E-Mail verification on, captcha on, hunker down
E-Mail verification on, captcha on, hunker down
Just deleted over 800 users from my database that joined in the last few hours from obviously fake emails and botted usernames. Make sure to either close registration or have some sort of safety check in place because things are getting hairy out here.
Holy shit
Luckily caught it relatively early and only had to remove 120 fake users. The registrations stopped immediately after I turned on "require registration application".
this happened overnight for me. I turned on captcha and email verification. captcha is important. I was watching the logs and all activity stopped after captcha got enabled.
Bad news: the capture functionality is going to be removed. https://github.com/LemmyNet/lemmy/issues/2922
Hey! I've been caught up in this. Have closed registration for now but what do I do with the created accounts? Unless I'm missing something I can't find the admin tools to deal with users except through their posts (and they haven't posted anything).
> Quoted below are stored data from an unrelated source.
(* ===== verification/CoverageLookup.v ===== *)
(** CoverageLookup: what a network promises about who covers what. The coverage
    is a map from stations to positions, a function of the positions that are
    online; the changes reported between two sets of positions lead from the
    one coverage to the other. *)
From stdpp Require Import prelude gmap strings list sorting.
From Stdlib Require Import NArith.
From S2P Require Import Prelude Protocol Controllers CoverageErrors Profile Coverage.

(** ** Well-formed networks

    What building a network guarantees ([CoverageProperties.built_wf]). *)
Record network_wf (n : Network) : Prop := {
  nw_station_id : forall id s, stations n !! id = Some s -> st_id s = id;
  nw_position_id : forall id p, positions n !! id = Some p -> ps_id p = id;
  nw_covered : forall id s, stations n !! id = Some s ->
    st_controlled_by s <> [] /\ NoDup (st_controlled_by s);
  nw_controlled_by : forall id s pos_id, stations n !! id = Some s ->
    pos_id ∈ st_controlled_by s ->
    exists p, positions n !! pos_id = Some p /\ id ∈ ps_controlled_stations p;
  nw_controls : forall id p pos_id, positions n !! pos_id = Some p ->
    id ∈ ps_controlled_stations p ->
    exists s, stations n !! id = Some s /\ pos_id ∈ st_controlled_by s
}.

(** ** Specification *)

(** The first of the positions of a station that is online. *)
Definition first_online (online : gset PositionId) (s : Station) : option PositionId :=
  head (filter (λ pos_id, pos_id ∈ online) (st_controlled_by s)).

Definition coverage (n : Network) (online : gset PositionId) : gmap StationId PositionId :=
  omap (first_online online) (stations n).

Definition change_between (id : StationId) (before after : option PositionId) :
    option StationChange :=
  if decide (before = after) then None
  else
    match before, after with
    | None, Some p => Some (Online id p)
    | Some _, None => Some (Offline id)
    | Some p, Some q => Some (Handoff id p q)
    | None, None => None
    end.

Definition apply_change (m : gmap StationId PositionId) (c : StationChange) :
    gmap StationId PositionId :=
  match c with
  | Online id p => <[id := p]> m
  | Handoff id _ p => <[id := p]> m
  | Offline id => delete id m
  end.

Definition apply_changes : gmap StationId PositionId -> list StationChange ->
    gmap StationId PositionId := foldl apply_change.

(** ** Applying changes *)

Lemma change_between_id id a b c : change_between id a b = Some c -> change_station_id c = id.
Proof. unfold change_between. case_decide; [done|]. destruct a, b; intros; by simplify_eq. Qed.

Lemma change_between_same id a : change_between id a a = None.
Proof. unfold change_between. by rewrite decide_True. Qed.

Lemma apply_change_between m id a b c :
  change_between id a b = Some c -> apply_change m c !! id = b.
Proof.
  unfold change_between. case_decide; [done|].
  destruct a, b; intros [= <-]; cbn; by rewrite ?lookup_insert_eq, ?lookup_delete_eq.
Qed.

Lemma apply_change_ne m c id : change_station_id c <> id -> apply_change m c !! id = m !! id.
Proof. destruct c; cbn; intros; by rewrite ?lookup_insert_ne, ?lookup_delete_ne. Qed.

Lemma apply_changes_not_in m l id :
  id ∉ map change_station_id l -> apply_changes m l !! id = m !! id.
Proof.
  revert m. induction l as [|c l IH]; intros m Hid; cbn; [done|].
  cbn in Hid. apply not_elem_of_cons in Hid as [Hne Hid].
  change (apply_changes (apply_change m c) l !! id = m !! id).
  rewrite IH by done. by apply apply_change_ne.
Qed.

Lemma apply_changes_in m l id a b c :
  NoDup (map change_station_id l) -> c ∈ l -> change_between id a b = Some c ->
  apply_changes m l !! id = b.
Proof.
  revert m. induction l as [|c' l IH]; intros m Hnd Hin Hc; [by apply not_elem_of_nil in Hin|].
  cbn in Hnd. apply NoDup_cons in Hnd as [Hnin Hnd].
  change (apply_changes (apply_change m c') l !! id = b).
  apply elem_of_cons in Hin as [<-|Hin]; [|by apply IH].
  rewrite apply_changes_not_in.
  - by eapply apply_change_between.
  - by rewrite <- (change_between_id _ _ _ _ Hc).
Qed.

(** A list of changes, one at most for every station, that says of each station
    how the two maps differ there, leads from the one to the other. *)
Lemma apply_changes_between m m' l :
  NoDup (map change_station_id l) ->
  (forall c, c ∈ l <-> exists id, change_between id (m !! id) (m' !! id) = Some c) ->
  apply_changes m l = m'.
Proof.
  intros Hnd Hl. apply map_eq. intros id.
  destruct (change_between id (m !! id) (m' !! id)) as [c|] eqn:Hc.
  - eapply apply_changes_in; [done| |done]. apply Hl. eauto.
  - assert (m !! id = m' !! id) as <-.
    { revert Hc. unfold change_between. case_decide; [done|].
      by destruct (m !! id), (m' !! id). }
    apply apply_changes_not_in. intros (c & Hid & Hin)%list_elem_of_fmap.
    apply Hl in Hin as [id' Hc']. pose proof (change_between_id _ _ _ _ Hc') as Hid'.
    assert (id' = id) by congruence. subst. congruence.
Qed.

(** ** Sorting *)

Lemma merge_sort_in {A} (R : relation A) `{!RelDecision R} (l : list A) x :
  x ∈ merge_sort R l <-> x ∈ l.
Proof. by rewrite merge_sort_Permutation. Qed.

(** Lists with the same elements, none of them twice, sort to the same list. *)
Lemma merge_sort_unique {A} (R : relation A) `{!RelDecision R, !Transitive R, !Total R, !AntiSymm (=) R}
    (l k : list A) :
  NoDup l -> NoDup k -> (forall x, x ∈ l <-> x ∈ k) -> merge_sort R l = merge_sort R k.
Proof.
  intros Hl Hk Hlk. apply (StronglySorted_unique R); [by apply StronglySorted_merge_sort..|].
  rewrite !merge_sort_Permutation. by apply NoDup_Permutation.
Qed.

#[export] Instance covered_le_trans : Transitive covered_le.
Proof. intros a b c. apply str_leb_trans. Qed.
#[export] Instance covered_le_total : Total covered_le.
Proof. intros a b. apply str_leb_total. Qed.
#[export] Instance position_le_trans : Transitive position_le.
Proof. intros a b c. apply str_leb_trans. Qed.
#[export] Instance position_le_total : Total position_le.
Proof. intros a b. apply str_leb_total. Qed.

(** ** Who controls a station *)

Section lookup.
Context {HO : HashOrder} (n : Network) (Hwf : network_wf n).

Lemma lookup_coverage online id :
  coverage n online !! id = stations n !! id ≫= first_online online.
Proof. unfold coverage. by rewrite lookup_omap. Qed.

Lemma find_first_online (online : gset PositionId) (l : list PositionId) :
  (forall pos_id, pos_id ∈ l -> is_Some (positions n !! pos_id)) ->
  ps_id <$> list_find_map (λ pos_id,
    if bool_decide (pos_id ∈ online) then positions n !! pos_id else None) l
  = head (filter (λ pos_id, pos_id ∈ online) l).
Proof.
  induction l as [|pos_id l IH]; intros Hl; [done|]. cbn [list_find_map].
  rewrite filter_cons. case_bool_decide as Hon.
  - rewrite decide_True by done. destruct (Hl pos_id) as [p Hp]; [by left|].
    rewrite Hp. cbn. by rewrite (nw_position_id n Hwf pos_id p).
  - rewrite decide_False by done. apply IH. intros. apply Hl. by right.
Qed.

Lemma controlling_position_id id online :
  ps_id <$> controlling_position n id online = coverage n online !! id.
Proof.
  rewrite lookup_coverage. unfold controlling_position.
  destruct (stations n !! id) as [s|] eqn:Es; cbn; [|done]. apply find_first_online.
  intros pos_id Hin. destruct (nw_controlled_by n Hwf id s pos_id Es Hin) as (p & Hp & _). eauto.
Qed.

Lemma controlling_position_lookup id online p :
  controlling_position n id online = Some p -> positions n !! ps_id p = Some p.
Proof.
  unfold controlling_position. destruct (stations n !! id) as [s|]; cbn; [|done].
  intros (pos_id & _ & Hf)%list_find_map_Some. case_bool_decide; [|done].
  by rewrite (nw_position_id n Hwf pos_id p).
Qed.

Lemma station_change_between id s from to :
  stations n !! id = Some s ->
  station_change s (controlling_position n (st_id s) from) (controlling_position n (st_id s) to)
  = change_between id (coverage n from !! id) (coverage n to !! id).
Proof.
  intros Hs. rewrite (nw_station_id n Hwf id s Hs).
  rewrite <- !controlling_position_id. unfold station_change, change_between.
  rewrite (nw_station_id n Hwf id s Hs).
  case_bool_decide as H; case_decide as H'; try done.
  by destruct (controlling_position n id from), (controlling_position n id to).
Qed.

(** If the coverage of a station changes, one of its positions went online or
    offline. *)
Lemma first_online_changed s (from to : gset PositionId) :
  first_online from s <> first_online to s ->
  exists pos_id, pos_id ∈ st_controlled_by s /\ pos_id ∈ (from ∖ to) ∪ (to ∖ from).
Proof.
  unfold first_online. induction (st_controlled_by s) as [|p l IH]; [done|].
  rewrite !filter_cons. intros Hne.
  destruct (decide (p ∈ from)), (decide (p ∈ to)); [done| | |].
  - exists p. set_solver.
  - exists p. set_solver.
  - destruct (IH Hne) as (q & ? & ?). exists q. set_solver.
Qed.

(** ** The changes *)

(** The changes before they are sorted. *)
Definition raw_diff (from to : gset PositionId) : list StationChange :=
  omap (λ id,
    station ← stations n !! id;
    station_change station (controlling_position n (st_id station) from)
      (controlling_position n (st_id station) to))
    (set_iter (⋃ (map ps_controlled_stations
      (omap (λ id, positions n !! id) (set_iter ((from ∖ to) ∪ (to ∖ from)))))
      : gset StationId)).

Lemma raw_diff_in from to c :
  c ∈ raw_diff from to <->
  exists id, change_between id (coverage n from !! id) (coverage n to !! id) = Some c.
Proof.
  unfold raw_diff. rewrite list_elem_of_omap. split.
  - intros (id & _ & Hc). destruct (stations n !! id) as [s|] eqn:Hs; cbn in Hc; [|done].
    exists id. by rewrite (station_change_between id) in Hc.
  - intros (id & Hc). exists id.
    assert (coverage n from !! id <> coverage n to !! id) as Hne.
    { intros Heq. by rewrite Heq, change_between_same in Hc. }
    rewrite !lookup_coverage in Hne. destruct (stations n !! id) as [s|] eqn:Hs; [|done].
    cbn in Hne |- *. rewrite (station_change_between id s) by done. split; [|done].
    apply first_online_changed in Hne as (pos_id & Hin & Hch).
    destruct (nw_controlled_by n Hwf id s pos_id Hs Hin) as (p & Hp & Hid).
    apply elem_of_set_iter, elem_of_union_list. exists (ps_controlled_stations p). split; [|done].
    apply list_elem_of_fmap. exists p. split; [done|]. apply list_elem_of_omap. exists pos_id.
    split; [by apply elem_of_set_iter|done].
Qed.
What worked for me is manually deleting those entries from the database through the console. Gotta delete it from the postgresql database if you don't have any real user sign ups during the spam sign ups, you can just delete all entries after a certain point. That's how I did it.
Did you actually delete them or set the deleted column? I'm anxious of leaving dangling references which might cause errors to pop up elsewhere but I'd rather get rid of them completely if that doesn't seem to cause problems.
I also found it wasn't reflected in the user count until I manually manipulated the
site_aggregatestable. I don't know if that would have caught up eventually.